Um rio de águas ferventes no centro da Amazônia peruana

O geocientista André Ruzo realizou um trabalho em conjunto com outros cientistas para descobrir de onde vêm suas águas.

                             
Um rio de águas ferventes no centro da Amazônia peruana


 

Considerado um mistério por vários séculos, no centro da Amazônia peruana, se encontra o pequeno rio Shanay-Timpishka cujas águas quase ferventes se aproximam dos 100ºC. 


Os conquistadores espanhóis que sobreviviam às expedições na selva peruana, hoje em dia muito ameaçada pelo desmatamento, contavam histórias sobre um rio da Amazônia que fervia os animais ou pessoas que nele caíam, levando-os à morte. 


Considerado até poucos anos como uma lenda, este lugar enigmático realmente existe, sendo cuidado pelas tribos da região.


O nome dado pelos índios a este rio é Shanay-Timpishka, que tem mais de 6 quilômetros de extensão e cujo nome significa "cozido com o calor do sol"


Em algumas partes do rio foram medidas temperaturas superiores a 95ºC, num canal que atinge 25 metros de largura e uma profundidade máxima de 5 metros. 


Mas não há vulcões na Amazônia, nem na maior parte do Peru. Consequentemente, não deveria haver um rio fervente ali. 


A mais aceita é de que a água tão quente que dá origem ao rio vem do manto do planeta, alcançando a superfície através de fissuras.


Embora possa parecer tentador tomar um banho neste rio, deve-se lembrar que quando a temperatura da água excede os 47ºC a pele começa a queimar. 


Muitos animais e pessoas já morreram nesse rio quando caíram nele e foram, literalmente, cozinhados vivos.


Surpreendentemente, há vida nestas águas, especialmente algas capazes de resistir a esta temperatura. É, sem dúvida, um lugar fascinante!

 

Um rio de águas ferventes no centro da Amazônia peruana

O rio faz parte do cotidiano das comunidades locais.

 

A temperatura média da água do rio era de 86ºC... não precisamente os 100ºC do ponto de ebulição, mas suficientemente próximo.

“O aprendiz do xamã me levou rio acima a um lugar mais sagrado. Começa como um córrego frio. Logo, em um local chamado de Yacumama, nome da mãe das águas – o espírito de uma serpente gigante que dá à luz água fria e quente –, está a corrente quente que se mistura com a fria, dando vida às suas lendas.

Na manhã seguinte, acordei e pedi um chá. Entregaram-me um saco de chá e uma xícara com água do rio. Para minha surpresa, era limpa e seu sabor agradável, algo pouco comum nos sistemas geotérmicos.

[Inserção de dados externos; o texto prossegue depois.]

(** A store that refuses every save still receives the whole batch, and
    both failures are logged. *)
Example failing_store_receives_whole_batch :
  let s' :=
    (api.saveAlertStates fixtures.imports fixtures.service_failing_store
       [fixtures.firing; fixtures.resolved] fixtures.start).2 in
  api.saved_commands (api.trace s')
  = [api.SaveAlertInstanceCommand_of fixtures.firing;
     api.SaveAlertInstanceCommand_of fixtures.resolved] /\
  length (api.save_failures_logged (api.trace s')) = 2%nat.
Proof. split; reflexivity. Qed.

(** A frequency of 60 seconds gives the offset 60, a frequency of zero the
    offset 1. *)
Example offset_of_usual_frequencies :
  alerting.jobOffset (fixtures.legacy_rule 60) = 60 /\
  alerting.jobOffset (fixtures.legacy_rule 0) = 1.
Proof. split; vm_compute; reflexivity. Qed.

(** The conversion to [float64] rounds to nearest, ties to even: above
    [2^53] odd integers are not representable. *)
Example of_int_rounds_to_even :
  Go.Float64.of_int (2 ^ 53 + 1) = 2 ^ 53 * Go.Float64.scale /\
  Go.Float64.of_int (2 ^ 53 + 3) = (2 ^ 53 + 4) * Go.Float64.scale /\
  Go.Float64.of_int (2 ^ 63 - 1) = 2 ^ 63 * Go.Float64.scale.
Proof. split_and!; vm_compute; reflexivity. Qed.

(** With no attempt configured the cancel channel has no buffer and
    [handleRule] blocks on its first send, before the evaluator runs. *)
Example handleRule_blocks_without_attempts :
  let '(outcome, s') :=
    alerting.handleRule (setting.mk 30 30 0) fixtures.engine (fixtures.legacy_rule 60)
      100 fixtures.engine_start in
  outcome = Go.Blocked /\ alerting.evaluated (alerting.trace s') = [].
Proof. vm_compute. split; reflexivity. Qed.

(** * Further properties of the code *)

(** ** The process endpoint, whatever way the dispatch ends *)

Section process_endpoint.

Context `{api.Types}.
Variable imports : api.Imports.

Lemma processed_app (tr1 tr2 : list api.Event) :
  readings.processed (tr1 ++ tr2) = readings.processed tr1 ++ readings.processed tr2.
Proof. apply omap_app. Qed.

Lemma evaluations_app (tr1 tr2 : list api.Event) :
  readings.evaluations (tr1 ++ tr2)
  = readings.evaluations tr1 ++ readings.evaluations tr2.
Proof. apply omap_app. Qed.

(** [saveAlertStates] only saves and logs. *)
Lemma saveAlertStates_loop_quiet (srv : api.LogzioAlertingService)
    (states : list state.State.t) :
  forall s : api.St,
  exists new,
    api.trace (api.saveAlertStates_loop imports srv states s).2 = api.trace s ++ new /\
    Forall (fun ev =>
              match ev with
              | api.Logged _ | api.SaveAlertInstanceCalled _ => True
              | _ => False
              end) new.
Proof.
  induction states as [|st rest IH]; intros s; simpl.
  - exists []. by rewrite app_nil_r.
  - unfold Go.bind, api.saveAlertState, api.call, Go.bind.
    destruct (api.SaveAlertInstance _ _ _) as [[err|] w1]; simpl.
    + match goal with
      | |- context [api.saveAlertStates_loop imports srv rest ?s1] =>
          destruct (IH s1) as (new & Htrace & Hnew);
          destruct (api.saveAlertStates_loop imports srv rest s1) as [[[]| |msg] s2]
      end; simpl in *; rewrite Htrace, <- !app_assoc; simpl;
        eexists; (split; [reflexivity|]); repeat constructor; done.
    + match goal with
      | |- context [api.saveAlertStates_loop imports srv rest ?s1] =>
          destruct (IH s1) as (new & Htrace & Hnew);
          destruct (api.saveAlertStates_loop imports srv rest s1) as [[[]| |msg] s2]
      end; simpl in *; rewrite Htrace, <- !app_assoc; simpl;
        eexists; (split; [reflexivity|]); repeat constructor; done.
Qed.

Lemma saveAlertStates_processed (srv : api.LogzioAlertingService)
    (states : list state.State.t) (s s' : api.St) :
  api.saveAlertStates imports srv states s = (Go.Returned tt, s') ->
  readings.processed (api.trace s') = readings.processed (api.trace s).
Proof.
  unfold api.saveAlertStates, api.Log, api.emit, Go.bind, Go.modify. simpl.
  match goal with
  | |- context [api.saveAlertStates_loop imports srv states ?s1] =>
      destruct (saveAlertStates_loop_quiet srv states s1) as (new & Htrace & Hnew)
  end.
  intros Hrun. rewrite Hrun in Htrace. simpl in Htrace. rewrite Htrace.
  rewrite !processed_app. simpl. rewrite app_nil_r.
  rewrite <- (app_nil_r (readings.processed (api.trace s))) at 2. f_equal.
  clear -Hnew. induction Hnew as [|ev new Hev _ IH]; [done|].
  destruct ev; try done; simpl; exact IH.
Qed.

O assombroso é que os moradores locais conhecem este lugar desde sempre e que eu não era de forma alguma o primeiro forasteiro a vê-lo. O rio é simplesmente parte de seu cotidiano. Tomam sua água, aproveitam seu vapor, cozinham, se limpam e até tomam seus remédios com ele.”


Um rio de águas ferventes no centro da Amazônia peruana

Por que o rio ferve?


O geocientista André Ruzo realizou um trabalho em conjunto com outros cientistas para descobrir de onde vêm suas águas.


“Assim como nós temos sangue quente correndo por nossas veias e artérias, a Terra tem água quente correndo por suas rachaduras e falhas. 


Quando chegam à superfície, produzem manifestações geotérmicas: torres de vapor, águas termais ou, neste caso, um rio fervente.


O que realmente é incrível, no entanto, é a escala do local. O rio flui quente por 6,24 km e, ao longo da maioria desse percurso, é mais largo que uma rodovia. Tem piscinas termais e cascatas de mais de seis metros de altura... tudo com água quase fervendo.


Quando mapeamos as temperaturas ao longo do rio, surgiu uma tendência curiosa: 


O rio começa frio, depois esquenta, volta a esfriar e esquenta novamente, daí sua temperatura baixa mais uma vez e sobe de novo, e finalmente começa a cair até desembocar em outro rio.


O número mágico é 47... porque, a 47ºC, (o calor) começa a machucar, e sei disso por experiência própria. 

Acima desta temperatura, é preciso tomar cuidado, pois pode ser mortal.


Durante o estudo, vi todo tipo de animal cair nele, e o que mais me impressiona é que o processo é sempre muito parecido. 


Primeiro, perdem os olhos, que, aparentemente, cozinham muito rápido, adquirindo uma cor esbranquiçada.


A corrente os vai levando, e eles tentam nadar para sair do rio, mas sua carne está cozinhando, pois é muito quente. 


Assim, vão perdendo as forças até que, finalmente, chega o momento em que a água quente entra na sua boca e os cozinha por dentro.” 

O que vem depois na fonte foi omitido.